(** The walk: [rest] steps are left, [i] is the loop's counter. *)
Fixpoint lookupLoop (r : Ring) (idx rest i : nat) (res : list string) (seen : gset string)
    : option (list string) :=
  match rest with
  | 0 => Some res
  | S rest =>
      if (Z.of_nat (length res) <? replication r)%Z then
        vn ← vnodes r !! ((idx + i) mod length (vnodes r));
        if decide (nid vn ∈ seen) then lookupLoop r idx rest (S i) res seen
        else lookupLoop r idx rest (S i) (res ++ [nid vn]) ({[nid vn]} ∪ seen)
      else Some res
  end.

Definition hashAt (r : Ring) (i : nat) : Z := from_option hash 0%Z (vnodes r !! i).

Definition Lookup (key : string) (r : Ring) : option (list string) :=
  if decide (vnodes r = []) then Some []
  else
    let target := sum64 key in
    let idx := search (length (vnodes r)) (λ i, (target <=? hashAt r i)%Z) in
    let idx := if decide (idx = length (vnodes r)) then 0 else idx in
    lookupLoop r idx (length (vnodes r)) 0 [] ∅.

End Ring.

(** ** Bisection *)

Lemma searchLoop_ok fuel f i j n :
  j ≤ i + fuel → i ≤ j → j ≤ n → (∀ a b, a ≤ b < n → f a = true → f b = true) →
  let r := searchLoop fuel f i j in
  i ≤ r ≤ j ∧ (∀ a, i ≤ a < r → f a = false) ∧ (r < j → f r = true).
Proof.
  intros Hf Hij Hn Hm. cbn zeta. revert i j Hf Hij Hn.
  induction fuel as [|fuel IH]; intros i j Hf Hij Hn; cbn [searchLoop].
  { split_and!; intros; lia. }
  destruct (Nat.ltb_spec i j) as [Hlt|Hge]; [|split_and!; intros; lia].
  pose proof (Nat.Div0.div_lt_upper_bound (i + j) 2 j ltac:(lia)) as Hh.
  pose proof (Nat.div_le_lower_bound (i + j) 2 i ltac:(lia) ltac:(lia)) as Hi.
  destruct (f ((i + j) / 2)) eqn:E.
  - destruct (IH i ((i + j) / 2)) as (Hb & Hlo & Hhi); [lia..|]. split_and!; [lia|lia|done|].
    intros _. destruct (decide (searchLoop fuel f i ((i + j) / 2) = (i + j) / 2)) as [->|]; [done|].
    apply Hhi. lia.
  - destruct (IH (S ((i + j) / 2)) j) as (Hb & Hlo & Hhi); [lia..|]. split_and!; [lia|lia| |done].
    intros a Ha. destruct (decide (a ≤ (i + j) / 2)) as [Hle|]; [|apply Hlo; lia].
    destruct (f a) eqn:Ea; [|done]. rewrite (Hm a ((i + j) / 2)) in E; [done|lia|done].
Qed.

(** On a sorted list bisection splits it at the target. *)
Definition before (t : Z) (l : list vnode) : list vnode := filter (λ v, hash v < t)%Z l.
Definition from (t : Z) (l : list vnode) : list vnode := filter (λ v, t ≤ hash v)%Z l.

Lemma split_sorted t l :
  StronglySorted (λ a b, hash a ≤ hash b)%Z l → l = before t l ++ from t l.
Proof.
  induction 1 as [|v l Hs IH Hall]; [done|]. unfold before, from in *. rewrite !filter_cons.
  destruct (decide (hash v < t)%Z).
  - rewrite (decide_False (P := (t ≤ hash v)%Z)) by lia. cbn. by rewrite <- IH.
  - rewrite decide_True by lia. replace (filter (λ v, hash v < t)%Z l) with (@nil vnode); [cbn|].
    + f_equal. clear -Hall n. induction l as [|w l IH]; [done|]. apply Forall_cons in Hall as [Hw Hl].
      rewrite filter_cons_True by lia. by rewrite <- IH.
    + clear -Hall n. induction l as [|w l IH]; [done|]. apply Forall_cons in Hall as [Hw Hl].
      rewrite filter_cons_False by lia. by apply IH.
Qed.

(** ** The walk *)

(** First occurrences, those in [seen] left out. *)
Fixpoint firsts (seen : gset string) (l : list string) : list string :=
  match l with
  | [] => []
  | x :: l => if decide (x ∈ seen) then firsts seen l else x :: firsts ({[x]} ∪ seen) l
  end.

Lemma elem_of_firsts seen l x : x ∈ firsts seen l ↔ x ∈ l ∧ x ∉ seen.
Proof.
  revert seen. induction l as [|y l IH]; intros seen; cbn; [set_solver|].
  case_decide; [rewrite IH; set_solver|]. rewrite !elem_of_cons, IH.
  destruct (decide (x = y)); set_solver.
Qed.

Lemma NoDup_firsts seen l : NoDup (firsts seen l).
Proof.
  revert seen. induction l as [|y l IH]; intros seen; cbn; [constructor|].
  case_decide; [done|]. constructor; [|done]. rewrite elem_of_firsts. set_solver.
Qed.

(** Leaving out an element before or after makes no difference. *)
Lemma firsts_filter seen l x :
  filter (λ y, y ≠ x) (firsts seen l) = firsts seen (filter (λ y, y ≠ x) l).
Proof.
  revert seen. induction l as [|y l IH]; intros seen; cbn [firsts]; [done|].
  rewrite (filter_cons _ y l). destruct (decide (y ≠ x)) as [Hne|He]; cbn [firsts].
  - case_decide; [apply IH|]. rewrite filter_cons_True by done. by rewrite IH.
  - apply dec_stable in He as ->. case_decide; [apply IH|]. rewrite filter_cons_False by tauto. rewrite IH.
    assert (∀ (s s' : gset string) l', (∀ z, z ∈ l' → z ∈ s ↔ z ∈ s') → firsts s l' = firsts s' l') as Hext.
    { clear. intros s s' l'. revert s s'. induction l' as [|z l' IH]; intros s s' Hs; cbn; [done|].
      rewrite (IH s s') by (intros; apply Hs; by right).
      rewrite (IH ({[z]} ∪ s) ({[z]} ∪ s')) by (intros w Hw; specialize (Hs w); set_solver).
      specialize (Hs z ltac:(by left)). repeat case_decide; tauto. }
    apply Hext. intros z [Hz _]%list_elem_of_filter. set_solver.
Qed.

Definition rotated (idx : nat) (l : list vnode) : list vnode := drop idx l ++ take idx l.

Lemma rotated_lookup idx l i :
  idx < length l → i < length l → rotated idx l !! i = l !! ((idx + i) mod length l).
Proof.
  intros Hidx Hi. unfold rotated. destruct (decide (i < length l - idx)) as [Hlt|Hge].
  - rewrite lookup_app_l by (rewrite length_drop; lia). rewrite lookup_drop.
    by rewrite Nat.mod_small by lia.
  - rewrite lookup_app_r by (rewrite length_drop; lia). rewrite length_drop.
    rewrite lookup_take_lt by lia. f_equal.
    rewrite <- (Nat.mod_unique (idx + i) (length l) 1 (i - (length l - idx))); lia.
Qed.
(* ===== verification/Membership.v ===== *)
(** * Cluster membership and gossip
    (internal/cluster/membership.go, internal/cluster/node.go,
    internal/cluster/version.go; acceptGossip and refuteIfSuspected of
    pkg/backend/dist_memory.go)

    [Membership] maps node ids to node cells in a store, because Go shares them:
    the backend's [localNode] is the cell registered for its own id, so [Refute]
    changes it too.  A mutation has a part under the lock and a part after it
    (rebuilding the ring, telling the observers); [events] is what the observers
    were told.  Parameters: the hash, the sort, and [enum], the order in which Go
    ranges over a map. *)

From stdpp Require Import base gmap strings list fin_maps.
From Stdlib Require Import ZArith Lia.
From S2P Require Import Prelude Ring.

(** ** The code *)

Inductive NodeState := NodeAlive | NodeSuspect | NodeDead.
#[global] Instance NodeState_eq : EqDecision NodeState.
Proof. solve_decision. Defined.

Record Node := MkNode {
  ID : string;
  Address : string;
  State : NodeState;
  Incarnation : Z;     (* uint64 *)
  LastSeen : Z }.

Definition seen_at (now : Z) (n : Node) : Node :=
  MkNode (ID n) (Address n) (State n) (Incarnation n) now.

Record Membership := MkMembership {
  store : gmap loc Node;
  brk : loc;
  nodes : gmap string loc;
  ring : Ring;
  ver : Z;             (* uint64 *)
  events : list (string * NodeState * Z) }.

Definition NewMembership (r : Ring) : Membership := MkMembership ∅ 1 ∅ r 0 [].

========

__Try it__
Using the data above, extract exactly the lines from the one that holds "0 => Some res" to the one that holds "Definition Lookup (key", both ends included, and no others.

__Answer space__
  | 0 => Some res
  | S rest =>
      if (Z.of_nat (length res) <? replication r)%Z then
        vn ← vnodes r !! ((idx + i) mod length (vnodes r));
        if decide (nid vn ∈ seen) then lookupLoop r idx rest (S i) res seen
        else lookupLoop r idx rest (S i) (res ++ [nid vn]) ({[nid vn]} ∪ seen)
      else Some res
  end.

Definition hashAt (r : Ring) (i : nat) : Z := from_option hash 0%Z (vnodes r !! i).

Definition Lookup (key : string) (r : Ring) : option (list string) :=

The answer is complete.